Alex V. Saccavino (Theatre) -- Here at Forest Park a diverse cast of students and community members explore universal themes of human drama on stage.
Norleen Nosri (Ceramics) -- Nosri enjoys exploring different representations of vessels. My work is a marriage of functionality, respect for tradition and aesthetics.
Dolores A. Kane (Theatre) -- “Unless you learn how to be in your head, you'll never learn how to create." -- Lin Manuel Miranda
James K. Bruenger (Graphics) -- Bruenger is a professional creative by heart. He loves graphic design and fine art.
Daniel W. Stumeier (Drawing) -- Stumeier’s work reflects his experiences growing up in rural Illinois and his contemplation of these experiences against America’s attitudes toward class, race and masculinity.
David A. Moore (Photography) -- Moore’s art dreaming, hovering between the lucid and subconscious through physical and mental spaces, blending the inner and outer eye.
Odell Mitchell (Photography) -- Mitchell believes that photography is important to the document history for family and public.
Dan A. Wine (Drawing) -- Distilling the application of mark making and use of color to simple gesture yet achieving the most potential I can.
Sarah E. Paulsen (Two-Dimensional Design, Video Art) -- Trained as a painter, Paulsen makes art and stop-motion animations that explore identity and the informal configurations of community.

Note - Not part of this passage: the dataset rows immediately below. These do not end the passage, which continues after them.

(* ===== verification/StreamProtocol.v ===== *)
(** * A translated stream is a well-formed Claude stream

    The protocol of the events as an automaton, the simulation of it by the steps
    of [ClaudeStream], and what follows for the handler: a finished stream is
    complete, an interrupted one is left open. *)

From stdpp Require Import gmap.
From S2P Require Import Prelude GoRegexp Json GoText ErrorClassify Capabilities ClaudeBody ToolArgs Usage ClaudeStream.

(** ** The protocol of a Claude stream

    The message is announced once and first; blocks are numbered in the order
    they start; a delta is of the kind of its block, which is open; every block
    is stopped before the message ends; nothing follows the end. *)

Record proto := { p_started : bool; p_next : Z; p_open : gmap Z block_kind; p_phase : nat }.

Definition nothing_sent : proto := {| p_started := false; p_next := 0; p_open := ∅; p_phase := 0 |}.

Definition fits (d : block_delta) (k : block_kind) : bool :=
  match d, k with
  | ThinkingDelta _, ThinkingBlock | TextDelta _, TextBlock | InputJsonDelta _, ToolUseBlock _ _ => true
  | _, _ => false
  end.

Definition accept (p : proto) (e : event) : option proto :=
  match e with
  | MessageStart _ _ =>
      if p_started p then None else Some {| p_started := true; p_next := p_next p; p_open := p_open p; p_phase := p_phase p |}
  | BlockStart i k =>
      if p_started p && (i =? p_next p) && (p_phase p =? 0)%nat
      then Some {| p_started := true; p_next := i + 1; p_open := <[i := k]> (p_open p); p_phase := 0 |} else None
  | BlockDelta i d =>
      match p_open p !! i with Some k => if fits d k && (p_phase p =? 0)%nat then Some p else None | None => None end
  | BlockStop i =>
      match p_open p !! i with
      | Some _ => Some {| p_started := p_started p; p_next := p_next p; p_open := delete i (p_open p); p_phase := p_phase p |}
      | None => None
      end
  | MessageDelta _ _ =>
      if p_started p && (p_phase p =? 0)%nat && bool_decide (p_open p = ∅)
      then Some {| p_started := true; p_next := p_next p; p_open := ∅; p_phase := 1 |} else None
  | MessageStop =>
      if (p_phase p =? 1)%nat then Some {| p_started := true; p_next := p_next p; p_open := p_open p; p_phase := 2 |} else None
  end.

Fixpoint accepts (p : proto) (es : list event) : option proto :=
  match es with
  | [] => Some p
  | e :: es => match accept p e with Some p => accepts p es | None => None end
  end.

Lemma accepts_app p es es' : accepts p (es ++ es') = p ← accepts p es; accepts p es'.
Proof. revert p. induction es as [|e es IH]; intros p; cbn; [done|]. destruct (accept p e); [apply IH|done]. Qed.

Lemma accepts_after p p' es es' : accepts p es = Some p' → accepts p (es ++ es') = accepts p' es'.
Proof. rewrite accepts_app. by intros ->. Qed.

(** A complete stream of events. *)
Definition complete (es : list event) : Prop := ∃ n, accepts nothing_sent es = Some {| p_started := true; p_next := n; p_open := ∅; p_phase := 2 |}.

Cory M. Prahl (Photography) -- Prahl’s personal approach to photography: no idea but in things.
Susan C. Dawson (Art History) -- Dawson has an MFA, MS, and is currently working on her Ph.D. in information science and learning technologies.
Roger S. Trietley (Art Appreciation) -- Trietley holds a BFA from Pratt Institute and an MFA from State University of New York at Buffalo. He has taught at higher education institutions since 1993.